Carrington died in 2011 and in this work, translated by Amanda Hopkinson, Poniatowska has ensured that the woman behind the paintings can be fully appreciated and understood.
The daughter of the owner of Imperial Chemical, Carrington was expelled from an endless number of educational institutions for insubordination but was still on the conveyor belt of presentation at court and a soulless marriage before fleeing to Paris and freedom.
There she took up with Max Ernst, Andre Breton, Peggy Guggenheim and others who made up the artistically fissiparous but financially astute Surrealists.
The book pivots around her love affair with the intoxicating, disloyal and rather weak Ernst as they escaped Paris for the south, before he was arrested as an alien in the weeks before France fell to the nazis.
There is a vivid description of the distraught and raging Carrington being smuggled out of the country and into Francoist Spain, where she suffered a breakdown and subsequent imprisonment and medical torture in a Santander asylum.

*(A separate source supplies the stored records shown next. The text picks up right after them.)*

(* ===== verification/Sampler.v ===== *)
(** * The background sampler (internal/api/dashboard_history.go)

    [Start], [Stop] and the goroutine [run] of the history collector, with
    its two channels, as interleaved steps: any number of callers start and
    stop it and take samples of their own, in any order.  Closing a closed
    channel is the panic it is in Go: a step to a state with [crashed]. *)
From S2P Require Import Prelude GoValue History.

(** Where [run] is: not there yet, before a capture, in the [select], before
    the deferred close of [done], over. *)
Inductive loop_pc := NotRunning | Capturing | Selecting | Leaving | Exited.

(** Where the one call of Start that [startOnce] lets through is. *)
Inductive start_pc := NotStarted | Storing | Spawning | StartDone.

(** Where a call of Stop is: before [stopOnce], before the load of
    [started], before the receive from [done], returned (with whether it
    waited for [done]). *)
Inductive stop_pc := Stopping | Loading | Waiting | Returned (waited : bool).

Record Sampler := mkSampler {
  collector : HistoryCollector;
  started : bool;
  starter : start_pc;
  stop_once : bool;
  stop_closed : bool;
  done_closed : bool;
  loop : loop_pc;
  stoppers : list stop_pc;
  captured : list Sample;
  crashed : bool
}.

Definition NewSampler (cap every : Z) : Sampler :=
  mkSampler (new_ring cap every) false NotStarted false false false NotRunning [] [] false.

Definition set_loop (l : loop_pc) (s : Sampler) : Sampler :=
  mkSampler (collector s) (started s) (starter s) (stop_once s) (stop_closed s) (done_closed s) l
    (stoppers s) (captured s) (crashed s).
Definition set_starter (st : bool) (p : start_pc) (s : Sampler) : Sampler :=
  mkSampler (collector s) st p (stop_once s) (stop_closed s) (done_closed s) (loop s)
    (stoppers s) (captured s) (crashed s).
Definition set_stoppers (l : list stop_pc) (s : Sampler) : Sampler :=
  mkSampler (collector s) (started s) (starter s) (stop_once s) (stop_closed s) (done_closed s) (loop s)
    l (captured s) (crashed s).

(** [close(c.stop)] under [stopOnce], and [close(c.done)]. *)
Definition close_stop (s : Sampler) : Sampler :=
  mkSampler (collector s) (started s) (starter s) true true (done_closed s) (loop s)
    (stoppers s) (captured s) (crashed s || stop_closed s).
Definition close_done (s : Sampler) : Sampler :=
  mkSampler (collector s) (started s) (starter s) (stop_once s) (stop_closed s) true Exited
    (stoppers s) (captured s) (crashed s || done_closed s).

(** [c.Capture()]; an access out of range would be a panic. *)
Definition capture (reading : Sample) (s : Sampler) : Sampler :=
  let '(o, c) := Capture reading (collector s) in
  mkSampler c (started s) (starter s) (stop_once s) (stop_closed s) (done_closed s) (loop s)
    (stoppers s) (captured s ++ [reading]) (crashed s || match o with Ok _ => false | _ => true end).

(** A step of the goroutine. *)
Inductive run_step : Sampler → Sampler → Prop :=
  | run_capture reading s : loop s = Capturing → run_step s (set_loop Selecting (capture reading s))
  | run_tick s : loop s = Selecting → run_step s (set_loop Capturing s)
  | run_stop s : loop s = Selecting → stop_closed s = true → run_step s (set_loop Leaving s)
  | run_leave s : loop s = Leaving → run_step s (close_done s).

(** A step of the call of Start that goes through; the others do nothing. *)
Inductive start_step : Sampler → Sampler → Prop :=
  | start_enter s : starter s = NotStarted → start_step s (set_starter (started s) Storing s)
  | start_store s : starter s = Storing → start_step s (set_starter true Spawning s)
  | start_spawn s :
      starter s = Spawning → start_step s (set_loop Capturing (set_starter (started s) StartDone s)).

(** A step of the call of Stop number [i]. *)
Inductive stop_step (i : nat) : Sampler → Sampler → Prop :=
  | stop_first s :
      stoppers s !! i = Some Stopping → stop_once s = false →
      stop_step i s (set_stoppers (<[i := Loading]> (stoppers s)) (close_stop s))
  | stop_again s :
      stoppers s !! i = Some Stopping → stop_once s = true →
      stop_step i s (set_stoppers (<[i := Loading]> (stoppers s)) s)
  | stop_not_started s :
      stoppers s !! i = Some Loading → started s = false →
      stop_step i s (set_stoppers (<[i := Returned false]> (stoppers s)) s)
  | stop_started s :
      stoppers s !! i = Some Loading → started s = true →
      stop_step i s (set_stoppers (<[i := Waiting]> (stoppers s)) s)
  | stop_done s :
      stoppers s !! i = Some Waiting → done_closed s = true →
      stop_step i s (set_stoppers (<[i := Returned true]> (stoppers s)) s).

(** The whole: a step of the goroutine, of Start, of a Stop, a new call of
    Stop, or a sample taken by a handler of the dashboard. *)
Inductive sampler_step : Sampler → Sampler → Prop :=
  | step_run s s' : run_step s s' → sampler_step s s'
  | step_start s s' : start_step s s' → sampler_step s s'
  | step_stop i s s' : stop_step i s s' → sampler_step s s'
  | step_call s : sampler_step s (set_stoppers (stoppers s ++ [Stopping]) s)
  | step_capture reading s : sampler_step s (capture reading s).

(** The steps that are not of new callers. *)
Inductive inner_step : Sampler → Sampler → Prop :=
  | own_run s s' : run_step s s' → inner_step s s'
  | own_start s s' : start_step s s' → inner_step s s'
  | own_stop i s s' : stop_step i s s' → inner_step s s'.

Lemma inner_sampler_step s s' : inner_step s s' → sampler_step s s'.
Proof. intros []; eauto using step_run, step_start, step_stop. Qed.

(** ** The invariant *)

(** What the program counter of a Stop says of the shared state. *)
Definition stop_pc_ok (s : Sampler) (p : stop_pc) : Prop :=
  match p with
  | Stopping => True
  | Loading | Returned false => stop_closed s = true
  | Waiting => stop_closed s = true ∧ started s = true
  | Returned true => done_closed s = true
  end.

Record sampler_ok (s : Sampler) : Prop := {
  so_holds : holds (collector s) (captured s);
  so_stop : stop_closed s = stop_once s;
  so_done : done_closed s = true ↔ loop s = Exited;
  so_spawned : loop s ≠ NotRunning ↔ starter s = StartDone;
  so_started : started s = true ↔ starter s = Spawning ∨ starter s = StartDone;
  so_leaving : loop s = Leaving ∨ loop s = Exited → stop_closed s = true;
  so_stoppers : Forall (stop_pc_ok s) (stoppers s);
  so_fine : crashed s = false
}.

Lemma NewSampler_ok cap every : sampler_ok (NewSampler cap every).
Proof. constructor; simpl; try done; try naive_solver. apply New_holds. Qed.

(** Nothing that a Stop has seen is undone. *)
Lemma stop_pc_ok_mono s s' p :
  (stop_closed s = true → stop_closed s' = true) → (done_closed s = true → done_closed s' = true) →
  (started s = true → started s' = true) → stop_pc_ok s p → stop_pc_ok s' p.
Proof. intros. destruct p as [| | |[]]; simpl in *; naive_solver. Qed.

Lemma capture_eq reading s :
  sampler_ok s → ∃ c, holds c (captured s ++ [reading]) ∧
  capture reading s = mkSampler c (started s) (starter s) (stop_once s) (stop_closed s) (done_closed s)
    (loop s) (stoppers s) (captured s ++ [reading]) false.
Proof.
  intros H. destruct (write_holds _ _ reading (so_holds _ H)) as (c & Hw & Hc). exists c. split; [done|].
  unfold capture, Capture. by rewrite Hw, (so_fine _ H).
Qed.

Lemma capture_ok reading s : sampler_ok s → sampler_ok (capture reading s).
Proof.
  intros H. destruct (capture_eq reading s H) as (c & Hc & ->). destruct H. by constructor.
Qed.

(** A change of the goroutine's place that is not its start or its end. *)
Lemma set_loop_ok l s :
  sampler_ok s → loop s ≠ NotRunning → loop s ≠ Exited → l ≠ NotRunning → l ≠ Exited →
  (l = Leaving → stop_closed s = true) → sampler_ok (set_loop l s).
Proof. intros [] ? ? ? ? ?. constructor; simpl; try done; naive_solver. Qed.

Well-connected friends helped her resume her life and painting, but without Ernst.
He’d been released and found a new love, firstly in New York and then in Mexico where Carrington spent the rest of her life, and where the author built up a long-term and observant friendship with her.
So this is first and foremost a book about one woman’s constant need for flight and exile in the face of circumstances beyond her control.

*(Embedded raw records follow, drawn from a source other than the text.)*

(* ===== verification/Decomposer.v ===== *)
(** * Task decomposition (internal/orchestrator/decomposer.go)

    Matching a task's text against the skills of the agents.  The lower-case
    mapping of non-ASCII text is a parameter ([unicode_lower]); the stable
    sort is the insertion sort of [GoSort]. *)
From stdpp Require Import sorting.
From S2P Require Import Prelude GoStr GoSort Json Model.

Record SubtaskSpec := mkSubtaskSpec {
  Spec_AgentID : string;
  Spec_Description : string;
  Spec_Skills : list Skill;
  Score : Z
}.

Section Decompose.
Context (unicode_lower : string → string).

Definition keywordMatch (lowerText keyword : string) : bool :=
  let keyword := to_lower unicode_lower (trim_space keyword) in
  if String.length keyword <? 2 then false else contains lowerText keyword.

Definition buildDescription (text : string) (skills : list Skill) : string :=
  "process: " +:+ text +:+ " (skills: " +:+ join (Skill_Name <$> skills) ", " +:+ ")".

(** The inner loop: the skills of an agent that match. *)
Fixpoint matched_skills (lower : string) (skills : list Skill) : list Skill :=
  match skills with
  | [] => []
  | s :: rest =>
      if keywordMatch lower (Skill_Name s) || keywordMatch lower (Skill_Tool s)
      then s :: matched_skills lower rest
      else matched_skills lower rest
  end.

(** The outer loop. *)
Fixpoint collect_specs (text lower : string) (agents : list Agent) : list SubtaskSpec :=
  match agents with
  | [] => []
  | a :: rest =>
      if negb (Agent_Enabled a) then collect_specs text lower rest
      else
        let matched := matched_skills lower (Agent_Skills a) in
        if bool_decide (length matched = 0) then collect_specs text lower rest
        else mkSubtaskSpec (Agent_ID a) (buildDescription text matched) matched
               (Z.of_nat (length matched)) :: collect_specs text lower rest
  end.

Definition spec_less (x y : SubtaskSpec) : bool :=
  if negb (Score x =? Score y)%Z then (Score y <? Score x)%Z
  else str_ltb (Spec_AgentID x) (Spec_AgentID y).

Definition Decompose (text : string) (agents : list Agent) : list SubtaskSpec :=
  let lower := to_lower unicode_lower text in
  let specs := sort_slice spec_less (collect_specs text lower agents) in
  if bool_decide (length specs = 0) then [mkSubtaskSpec "" text [] 0] else specs.

(** ** What matches *)
Definition relevant (text : string) (s : Skill) : Prop :=
  ∃ kw, kw ∈ [Skill_Name s; Skill_Tool s] ∧
    let k := to_lower unicode_lower (trim_space kw) in
    2 ≤ String.length k ∧ ∃ a b, to_lower unicode_lower text = a +:+ k +:+ b.

Lemma keywordMatch_spec lower kw :
  keywordMatch lower kw = true ↔
  let k := to_lower unicode_lower (trim_space kw) in
  2 ≤ String.length k ∧ ∃ a b, lower = a +:+ k +:+ b.
Proof.
  unfold keywordMatch. cbv zeta. destruct (Nat.ltb_spec (String.length
    (to_lower unicode_lower (trim_space kw))) 2).
  - split; [done|lia].
  - rewrite contains_spec. tauto.
Qed.

Lemma relevant_iff text s :
  relevant text s ↔
  keywordMatch (to_lower unicode_lower text) (Skill_Name s)
  || keywordMatch (to_lower unicode_lower text) (Skill_Tool s) = true.
Proof.
  rewrite orb_true_iff, !keywordMatch_spec. unfold relevant. split.
  - intros (kw & Hkw & H). apply elem_of_cons in Hkw as [->|Hkw]; [by left|right].
    by apply list_elem_of_singleton in Hkw as ->.
  - intros [H|H]; eexists; (split; [|exact H]); [by left|right; by left].
Qed.

#[export] Instance relevant_dec text s : Decision (relevant text s).
Proof.
  destruct (keywordMatch (to_lower unicode_lower text) (Skill_Name s)
    || keywordMatch (to_lower unicode_lower text) (Skill_Tool s)) eqn:E;
    [left|right]; rewrite relevant_iff, E; done.
Defined.

Lemma matched_skills_filter text skills :
  matched_skills (to_lower unicode_lower text) skills = filter (relevant text) skills.
Proof.
  induction skills as [|s skills IH]; [done|]. simpl. rewrite IH, filter_cons.
  case_if; [by rewrite decide_True by (by apply relevant_iff)|].
  rewrite decide_False; [done|]. by rewrite relevant_iff, E.
Qed.

(** The subtask of one agent, when it has one. *)
Definition subtask_of (text : string) (a : Agent) : option SubtaskSpec :=
  let m := filter (relevant text) (Agent_Skills a) in
  if Agent_Enabled a && negb (bool_decide (m = [])) then
    Some (mkSubtaskSpec (Agent_ID a) (buildDescription text m) m (Z.of_nat (length m)))
  else None.

Lemma collect_specs_omap text agents :
  collect_specs text (to_lower unicode_lower text) agents = omap (subtask_of text) agents.
Proof.
  induction agents as [|a agents IH]; [done|]. cbn [collect_specs omap list_omap].
  unfold subtask_of at 1. rewrite matched_skills_filter.
  destruct (Agent_Enabled a); simpl; [|exact IH].
  destruct (filter (relevant text) (Agent_Skills a)) as [|s l]; simpl; [exact IH|].
  f_equal. exact IH.
Qed.

Lemma spec_less_asym x y : spec_less x y = true → spec_less y x = false.
Proof.
  unfold spec_less. rewrite (Z.eqb_sym (Score y)). destruct (Z.eqb_spec (Score x) (Score y)); simpl.
  - intros H. destruct (str_ltb (Spec_AgentID y) (Spec_AgentID x)) eqn:E; [|done].
    by rewrite <- (str_ltb_irrefl (Spec_AgentID x)), (str_ltb_trans _ _ _ H E).
  - rewrite Z.ltb_lt, Z.ltb_ge. lia.
Qed.

(** [y] may follow [x]: a higher score, or the same and an id not smaller. *)
Definition ranked (x y : SubtaskSpec) : Prop :=
  (Score y < Score x)%Z ∨ Score x = Score y ∧ str_leb (Spec_AgentID x) (Spec_AgentID y) = true.

Lemma in_order_ranked x y : in_order spec_less x y ↔ ranked x y.
Proof.
  unfold in_order, spec_less, ranked. rewrite str_leb_ltb, negb_true_iff.
  destruct (Z.eqb_spec (Score y) (Score x)) as [->|Hne]; simpl.
  - split; [tauto|]. intros [?|[_ ?]]; [lia|done].
  - rewrite Z.ltb_ge. split; [lia|]. intros [?|[? _]]; lia.
Qed.

Lemma str_leb_trans a b c : str_leb a b = true → str_leb b c = true → str_leb a c = true.
Proof.
  rewrite !str_leb_ltb, !negb_true_iff. intros H1 H2.
  destruct (str_ltb c a) eqn:E; [|done]. destruct (str_ltb a b) eqn:E1.
  - by rewrite (str_ltb_trans _ _ _ E E1) in H2.
  - by rewrite (str_ltb_trichotomy _ _ E1 H1), H2 in E.
Qed.

Lemma spec_le_trans x y z :
  spec_less y x = false → spec_less z y = false → spec_less z x = false.
Proof.
  intros H1%in_order_ranked H2%in_order_ranked. apply in_order_ranked.
  destruct H1 as [?|[? H1]], H2 as [?|[? H2]]; unfold ranked; try (left; lia).
  right. split; [lia|]. by eapply str_leb_trans.
Qed.

(** C36: The decomposition of a task holds one subtask for every enabled
    agent with a relevant skill (one whose name or tool, trimmed and in
    lower case, has at least two bytes and occurs in the text) and no
    others, each with the agent's relevant skills in their order and their
    number as score; the subtasks are in order of falling score and, among
    equals, of agent id. When there is none the result is the single
    generic subtask that carries the text. It is never empty. *)
Theorem Decompose_spec text agents :
  let specs := omap (subtask_of text) agents in
  (specs = [] → Decompose text agents = [mkSubtaskSpec "" text [] 0]) ∧
  (specs ≠ [] →
     Decompose text agents ≡ₚ specs ∧ StronglySorted ranked (Decompose text agents)) ∧
  Decompose text agents ≠ [].
Proof.
  intros specs. unfold Decompose. rewrite collect_specs_omap. fold specs.
  pose proof (sort_slice_perm spec_less specs) as Hp.
  rewrite sort_slice_length. destruct specs as [|s l]; [by split_and!|].
  rewrite bool_decide_eq_false_2 by done. split_and!; [done| |].
  - intros _. split; [done|].
    eapply strongly_sorted_impl; [intros x y; apply in_order_ranked|].
    apply sort_slice_sorted; [apply spec_less_asym|apply spec_le_trans].
  - intros E. rewrite E in Hp. by apply Permutation_nil_cons in Hp.
Qed.
End Decompose.

Definition sample_agent (i : string) (enabled : bool) (skills : list string) : Agent :=
  mkAgent i "t1" i "" "" ((λ s, mkSkill s "s1" "run") <$> skills) enabled 0%Z 0%Z.

Example Decompose_example :
  Spec_AgentID <$> Decompose id "Send the REPORT by mail"
    [sample_agent "b" true ["report"]; sample_agent "a" true [" Mail "; "x"];
     sample_agent "c" true ["mail"; "report"]; sample_agent "d" false ["mail"]]
  = ["c"; "a"; "b"].
Proof. vm_compute. reflexivity. Qed.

It is also a testament to her resistance to, and curious intoxication with, the controlling presence of men — her father, Ernst and her posh-boy patron Edward James included.Carrington emerges as a fragile but determined survivor, eclectically alighting on new ideas — everything from Jung to the Kabbalah but without really engaging in the material realities around her.
She was certainly vehemently anti-nazi when directly threatened but, as with most of the bitchy Surrealists, she failed to recognise the broader class struggles taking place whether in Spain in the 1930s or later in Mexico as the government brutally attacked protesters in the run-up to the 1968 Olympics.
Yet her utter need for freedom, gloriously expressed in her paintings, makes her a vital and influential artistic figure.